Start of Supplied material

Lemma timer_runs_due_jobs_witness : exists c,
  (let '(jobs, c') := cron_timer (mkTime 2024 7 1 1 0 0) c in
   Permutation jobs (map e_Job (List.filter (is_due (mkTime 2024 7 1 1 0 0)) (cr_entries c))) /\
   Permutation (cr_entries c') (map (renewed (mkTime 2024 7 1 1 0 0)) (cr_entries c)) /\
   forall e u, e ∈ cr_entries c -> e_Next e = Some u -> time_index (mkTime 2024 7 1 1 0 0) <= time_index u).
Proof.
  destruct demo_loaded_runs as (s & c & _ & _ & Hr & He & _ & _ & Hf). exists c.
  apply (timer_runs_due_jobs _ c); [exact Hr| |exact He]. intros e t Hin Ht.
  rewrite forallb_forall in Hf. specialize (Hf e (proj1 (list_elem_of_In _ _) Hin)). unfold first_times in Hf. rewrite Ht in Hf.
  apply orb_true_iff in Hf as [E|E]; apply bool_decide_eq_true in E; subst t; vm_compute; intuition discriminate.
Defined.

(** Whatever is switched, in whatever order, no cluster gets both modes. *)
Lemma modes_stay_apart `{GoSort} `{GoTime} clock restic setting st err st' :
  switchClusterSettings clock restic setting st = Ret (err, st') -> modes_apart st -> modes_apart st'.
Proof.
  unfold switchClusterSettings. destruct (List.find _ _) as [[n op]|] eqn:Ec.
  - apply find_some in Ec as [Hin _]. intros (st1 & E & E')%outcome_bind_ret M. injection E' as _ <-.
    pose proof (switch_cases_keep_modes clock restic) as A. rewrite Forall_forall in A.
    exact (A _ (proj2 (list_elem_of_In _ _) Hin) _ _ E M).
  - by intros [= _ <-].
Qed.

(** ** Examples *)

Definition all_off : Settings :=
  mkSettings (fun _ => false) (fun _ => 0) (fun _ => "") (mkSched None ∅ (fun _ => 0) false (fun _ => false) (fun _ => "")) false [].
(** The options that are on after the settings were switched. *)
Definition on_after (settings : list string) : list string :=
  match foldl (fun st s => st ← st; r ← switchClusterSettings demo_clock true s st; Ret (snd r)) (Ret all_off) settings with
  | Ret st => List.filter (option_value st) (map snd option_tags)
  | _ => ["no answer"]
  end.
Example demo_switched : on_after ["verbose"; "scheduler-jobs-ssh"; "log-sst"; "verbose"] = ["LogSST"; "SchedulerJobsSSH"].
Proof. vm_compute. reflexivity. Qed.

(** Settings that switch another option than their own, or none. *)
Example demo_wrong_option :
  map (fun s => on_after [s]) ["graphite-whitelist"; "shardproxy-copy-grants"; "autorejoin-flashback-on-unsync"; "cloud18-shared"] =
  [["GraphiteMetrics"]; ["ProxysqlCopyGrants"]; []; []].
Proof. vm_compute. reflexivity. Qed.

(** Turning the capture of delays off and on again loses the options that need it. *)
Example demo_capture_off :
  on_after ["delay-stat-capture"; "print-delay-stat"; "delay-stat-capture"; "delay-stat-capture"] = ["DelayStatCapture"].
Proof. vm_compute. reflexivity. Qed.

Lemma switch_setting_exact_witness : exists st,
  switchClusterSettings demo_clock true "autorejoin" all_off = Ret (None, st) /\ option_value st "Autorejoin" = true /\
  option_value st "Autoseed" = false /\
  exists st2, switchClusterSettings demo_clock true "http-server" st = Ret (Some "Setting not found", st2) /\ st2 = st.
Proof.
  eexists. split; [reflexivity|].
  pose proof (switch_setting_exact demo_clock true "autorejoin" "Autorejoin" all_off _ _ eq_refl eq_refl eq_refl) as (_ & _ & E & F).
  split; [exact E|]. split; [exact (F "Autoseed" ltac:(discriminate))|]. eexists. split; [reflexivity|].
  apply (switch_setting_exact demo_clock true "http-server" "HttpServ" _ _ (Some "Setting not found") eq_refl eq_refl eq_refl).
Defined.
Definition SetDBDiskSize : string -> Settings -> Settings := configure "ProvDisk" reprov_databases.
Definition SetDBCores : string -> Settings -> Settings := configure "ProvCores" reprov_databases.
Definition SetDBMemorySize : string -> Settings -> Settings := configure "ProvMem" reprov_databases.
Definition SetDBDiskIOPS : string -> Settings -> Settings := configure "ProvIops" restart_databases.
Definition SetDBMaxConnections : string -> Settings -> Settings := configure_number "ProvMaxConnections" (fun r => match r with (n, ErrNone) => n | _ => 1000 end) restart_databases.
Definition SetDBExpireLogDays : string -> Settings -> Settings := configure_number "ProvExpireLogDays" fst restart_databases.
Definition SetProxyCores : string -> Settings -> Settings := configure "ProvProxCores" restart_proxies.
Definition SetProxyMemorySize : string -> Settings -> Settings := configure "ProvProxMem" restart_proxies.
Definition SetProxyDiskSize : string -> Settings -> Settings := configure "ProvProxDisk" reprov_proxies.
Definition SetCloud18DatabaseReadWriteSplitSrvRecord : string -> Settings -> Settings := set_text "Cloud18DatabaseReadWriteSplitSrvRecord".
Definition SetCloud18DatabaseReadSrvRecord : string -> Settings -> Settings := set_text "Cloud18DatabaseReadSrvRecord".
Definition SetCloud18DatabaseReadWriteSrvRecord : string -> Settings -> Settings := set_text "Cloud18DatabaseReadWriteSrvRecord".
Definition SetRplMaxDelay : Z -> Settings -> Settings := set_int "FailMaxDelay".
Definition SetFailLimit : Z -> Settings -> Settings := set_int "FailLimit".
Definition SetLogLevel : Z -> Settings -> Settings := set_int "LogLevel".
Definition SetBackupKeepYearly : string -> Settings -> NumErr * Settings := keep_number "BackupKeepYearly".
Definition SetBackupKeepHourly : string -> Settings -> NumErr * Settings := keep_number "BackupKeepHourly".
Definition SetBackupKeepMonthly : string -> Settings -> NumErr * Settings := keep_number "BackupKeepMonthly".
Definition SetBackupKeepDaily : string -> Settings -> NumErr * Settings := keep_number "BackupKeepDaily".
Definition SetBackupKeepWeekly : string -> Settings -> NumErr * Settings := keep_number "BackupKeepWeekly".
Definition SetBackupLogicalType : string -> Settings -> outcome Settings := backup_type "BackupLogicalType" DelBackupLogicalCookie.
Definition SetBackupPhysicalType : string -> Settings -> outcome Settings := backup_type "BackupPhysicalType" DelBackupPhysicalCookie.
Definition SetBackupBinlogType : string -> Settings -> Settings := set_text "BinlogCopyMode".
Definition SetBackupBinlogScript : string -> Settings -> Settings := set_text "BinlogCopyScript".
Definition SetBinlogParseMode : string -> Settings -> Settings := set_text "BinlogParseMode".
Definition SetProvNetCniCluster : string -> Settings -> Settings := text_then "ProvNetCNICluster" reprov_proxies.
Definition SetProvOrchestratorCluster : string -> Settings -> Settings := text_then "ProvOrchestratorCluster" reprov_proxies.
Definition SetProvDbAgents : string -> Settings -> Settings := set_text "ProvAgents".
Definition SetProvProxyAgents : string -> Settings -> Settings := set_text "ProvProxAgents".
Definition SetMonitoringAddress : string -> Settings -> Settings := set_text "MonitorAddress".
Definition SetSchedulerDbServersLogicalBackupCron (value : string) : Switch := on_sched (set_job_cron clock BackupLogical value).
Definition SetSchedulerDbServersPhysicalBackupCron (value : string) : Switch := on_sched (set_job_cron clock BackupPhysical value).
Definition SetSchedulerDbServersOptimizeCron (value : string) : Switch := on_sched (set_job_cron clock Optimize value).
Definition SetSchedulerDbServersAnalyzeCron (value : string) : Switch := on_sched (set_job_cron clock Analyze value).
Definition SetSchedulerDbServersLogsCron (value : string) : Switch := on_sched (set_job_cron clock ErrorLogs value).
Definition SetProxyServersBackendMaxConnections : string -> Settings -> NumErr * Settings := keep_number "PRXServersBackendMaxConnections".
Definition SetSwitchoverWaitRouteChange : string -> Settings -> NumErr * Settings := keep_number "SwitchSlaveWaitRouteChange".
Definition SetBackupBinlogsKeep : string -> Settings -> NumErr * Settings := keep_number "BackupBinlogsKeep".
Definition SetProxyServersBackendMaxReplicationLag : string -> Settings -> NumErr * Settings := keep_number "PRXServersBackendMaxReplicationLag".
Definition SetSchedulerDbServersLogsTableRotateCron (value : string) : Switch := on_sched (set_job_cron clock LogsTableRotate value).
Definition SetSchedulerSlaRotateCron (value : string) : Switch := on_sched (set_job_cron clock SlaRotate value).
Definition SetSchedulerRollingRestartCron (value : string) : Switch := on_sched (set_job_cron clock RestartRolling value).
Definition SetSchedulerRollingReprovCron (value : string) : Switch := on_sched (set_job_cron clock ReprovRolling value).
Definition SetSchedulerJobsSshCron (value : string) : Switch := on_sched (set_job_cron clock DbJobsSsh value).
Definition SetSchedulerAlertDisableCron (value : string) : Switch := on_sched (set_job_cron clock AlertDisable value).
Definition SetDbServerHosts (value : string) (st : Settings) : Settings :=
  called (host_list (if negb (value =? "")%string then strings_Split "," value else [])) (set_text "Hosts" value st).
Definition SetProvOrchestrator (value : string) (st : Settings) : Settings :=
  set_text "ProvOrchestrator" (if existsb (String.eqb value) orchestrators then value else "onpremise") st.
Definition SetProvDBImage : string -> Settings -> Settings := text_then "ProvDbImg" reprov_databases.
Definition SetProvMaxscaleImage : string -> Settings -> Settings := text_then "ProvProxMaxscaleImg" reprov_proxies.
Definition SetProvHaproxyImage : string -> Settings -> Settings := text_then "ProvProxHaproxyImg" reprov_proxies.
Definition SetProvShardproxyImage : string -> Settings -> Settings := text_then "ProvProxShardingImg" reprov_proxies.
Definition SetProvProxySQLImage : string -> Settings -> Settings := text_then "ProvProxProxysqlImg" reprov_proxies.
Definition SetProvSphinxImage : string -> Settings -> Settings := text_then "ProvSphinxImg" reprov_proxies.
Definition SetProvDbDiskType : string -> Settings -> Settings := text_then "ProvDiskType" reprov_databases.
Definition SetProvDbDiskFS : string -> Settings -> Settings := text_then "ProvDiskFS" reprov_databases.
Definition SetProvDbDiskPool : string -> Settings -> Settings := text_then "ProvDiskPool" reprov_databases.
Definition SetProvDbDiskDevice : string -> Settings -> Settings := text_then "ProvDiskDevice" reprov_databases.
Definition SetProvDbServiceType : string -> Settings -> Settings := text_then "ProvType" reprov_databases.
Definition SetProvProxyDiskType : string -> Settings -> Settings := text_then "ProvProxDiskType" reprov_proxies.
Definition SetProvProxyDiskFS : string -> Settings -> Settings := text_then "ProvProxDiskFS" reprov_proxies.
Definition SetProvProxyDiskPool : string -> Settings -> Settings := set_text "ProvProxDiskPool".
Definition SetProvProxyDiskDevice : string -> Settings -> Settings := text_then "ProvProxDiskDevice" reprov_proxies.
Definition SetProvProxyServiceType : string -> Settings -> Settings := text_then "ProvProxType" reprov_proxies.
Definition SetDelayStatRotate (keep : string) (st : Settings) : NumErr * Settings :=
  match strconv_Atoi keep with
  | (numkeep, ErrNone) => (ErrNone, set_int "DelayStatRotate" (if 72 <? numkeep then 72 else numkeep) st)
  | (_, err) => (err, st)
  end.
Definition SetPrintDelayStatInterval : string -> Settings -> NumErr * Settings := keep_number "PrintDelayStatInterval".
Definition SetLogWriterElectionLevel : Z -> Settings -> Settings := set_log_level "LogWriterElection" "LogWriterElectionLevel".
Definition SetLogSSTLevel : Z -> Settings -> Settings := set_log_level "LogSST" "LogSSTLevel".
Definition SetLogHeartbeatLevel : Z -> Settings -> Settings := set_log_level "LogHeartbeat" "LogHeartbeatLevel".
Definition SetLogConfigLoadLevel : Z -> Settings -> Settings := set_log_level "LogConfigLoad" "LogConfigLoadLevel".
Definition SetLogBackupStreamLevel : Z -> Settings -> Settings := set_log_level "LogBackupStream" "LogBackupStreamLevel".
Definition SetLogOrchestratorLevel : Z -> Settings -> Settings := set_log_level "LogOrchestrator" "LogOrchestratorLevel".
Definition SetLogVaultLevel : Z -> Settings -> Settings := set_log_level "LogVault" "LogVaultLevel".
Definition SetLogTopologyLevel : Z -> Settings -> Settings := set_log_level "LogTopology" "LogTopologyLevel".
Definition SetLogProxyLevel : Z -> Settings -> Settings := set_log_level "LogProxy" "LogProxyLevel".
Definition SetProxysqlLogLevel : Z -> Settings -> Settings := set_log_level "ProxysqlDebug" "ProxysqlLogLevel".
Definition SetHaproxyLogLevel : Z -> Settings -> Settings := set_log_level "HaproxyDebug" "HaproxyLogLevel".
Definition SetProxyJanitorLogLevel : Z -> Settings -> Settings := set_log_level "ProxyJanitorDebug" "ProxyJanitorLogLevel".
Definition SetMxsLogLevel : Z -> Settings -> Settings := set_log_level "MxsDebug" "MxsLogLevel".
Definition SetLogTaskLevel : Z -> Settings -> Settings := set_log_level "LogTask" "LogTaskLevel".
Definition SetForceBinlogPurgeTotalSize : Z -> Settings -> Settings := set_int "ForceBinlogPurgeTotalSize".
Definition SetForceBinlogPurgeMinReplica : Z -> Settings -> Settings := set_int "ForceBinlogPurgeMinReplica".
Definition SetLogGraphiteLevel (value : Z) (st : Settings) : Settings :=
  called (logger_level value) (set_log_level "LogGraphite" "LogGraphiteLevel" value st).
Definition SetLogBinlogPurgeLevel : Z -> Settings -> Settings := set_log_level "LogBinlogPurge" "LogBinlogPurgeLevel".
Definition SetGraphiteWhitelistTemplate : string -> Settings -> Settings := set_text "GraphiteWhitelistTemplate".
Definition SetTopologyTarget : string -> Settings -> Settings := set_text "TopologyTarget".
Definition SetMonitorIgnoreErrors : string -> Settings -> Settings := unless_undefined "MonitorIgnoreErrors".
Definition SetMonitorCaptureTrigger : string -> Settings -> Settings := unless_undefined "MonitorCaptureTrigger".
Definition SetSSTBufferSize : Z -> Settings -> Settings := set_int "SSTSendBuffer".
Definition SetAlertPushoverAppToken : string -> Settings -> Settings := set_text "PushoverAppToken".
Definition SetAlertPushoverUserToken : string -> Settings -> Settings := set_text "PushoverUserToken".
Definition SetAlertScript : string -> Settings -> Settings := set_text "AlertScript".
Definition SetAlertSlackChannel : string -> Settings -> Settings := set_text "SlackChannel".
Definition SetAlertSlackUrl : string -> Settings -> Settings := set_text "SlackURL".
Definition SetAlertSlackUser : string -> Settings -> Settings := set_text "SlackUser".
Definition SetAlertTeamsProxyUrl : string -> Settings -> Settings := set_text "TeamsProxyUrl".
Definition SetAlertTeamsState : string -> Settings -> Settings := set_text "TeamsAlertState".
Definition SetAlertTeamsUrl : string -> Settings -> Settings := set_text "TeamsUrl".
Definition SetMonitoringAlertTriggerl : string -> Settings -> Settings := set_text "MonitoringAlertTrigger".
Definition SetSchedulerAlertDisableTime : Z -> Settings -> Settings := set_int "SchedulerAlertDisableTime".
Definition SetApiTokenTimeout : Z -> Settings -> Settings := set_int "TokenTimeout".
Definition SetLogGitLevel (value : Z) (st : Settings) : Settings :=
  set_int "GitMonitoringTicker" (if value =? 4 then 30 else 300) (set_log_level "LogGit" "LogGitLevel" value st).
Definition SetMailSmtpAddr : string -> Settings -> Settings := set_text "MailSMTPAddr".
Definition SetMailSmtpUser : string -> Settings -> Settings := set_text "MailSMTPUser".
Definition SetMailFrom : string -> Settings -> Settings := set_text "MailFrom".
Definition SetMailTo : string -> Settings -> Settings := set_text "MailTo".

End of Supplied material

_Problem description:_ From the records above, repeat exactly the lines from the one with "Definition SetProxyServersBackendMaxReplicationLag : string" through the one with "Definition SetProvShardproxyImage : string", both included.

_Exercise output:_
Definition SetProxyServersBackendMaxReplicationLag : string -> Settings -> NumErr * Settings := keep_number "PRXServersBackendMaxReplicationLag".
Definition SetSchedulerDbServersLogsTableRotateCron (value : string) : Switch := on_sched (set_job_cron clock LogsTableRotate value).
Definition SetSchedulerSlaRotateCron (value : string) : Switch := on_sched (set_job_cron clock SlaRotate value).
Definition SetSchedulerRollingRestartCron (value : string) : Switch := on_sched (set_job_cron clock RestartRolling value).
Definition SetSchedulerRollingReprovCron (value : string) : Switch := on_sched (set_job_cron clock ReprovRolling value).
Definition SetSchedulerJobsSshCron (value : string) : Switch := on_sched (set_job_cron clock DbJobsSsh value).
Definition SetSchedulerAlertDisableCron (value : string) : Switch := on_sched (set_job_cron clock AlertDisable value).
Definition SetDbServerHosts (value : string) (st : Settings) : Settings :=
  called (host_list (if negb (value =? "")%string then strings_Split "," value else [])) (set_text "Hosts" value st).
Definition SetProvOrchestrator (value : string) (st : Settings) : Settings :=
  set_text "ProvOrchestrator" (if existsb (String.eqb value) orchestrators then value else "onpremise") st.
Definition SetProvDBImage : string -> Settings -> Settings := text_then "ProvDbImg" reprov_databases.
Definition SetProvMaxscaleImage : string -> Settings -> Settings := text_then "ProvProxMaxscaleImg" reprov_proxies.
Definition SetProvHaproxyImage : string -> Settings -> Settings := text_then "ProvProxHaproxyImg" reprov_proxies.
Definition SetProvShardproxyImage : string -> Settings -> Settings := text_then "ProvProxShardingImg" reprov_proxies.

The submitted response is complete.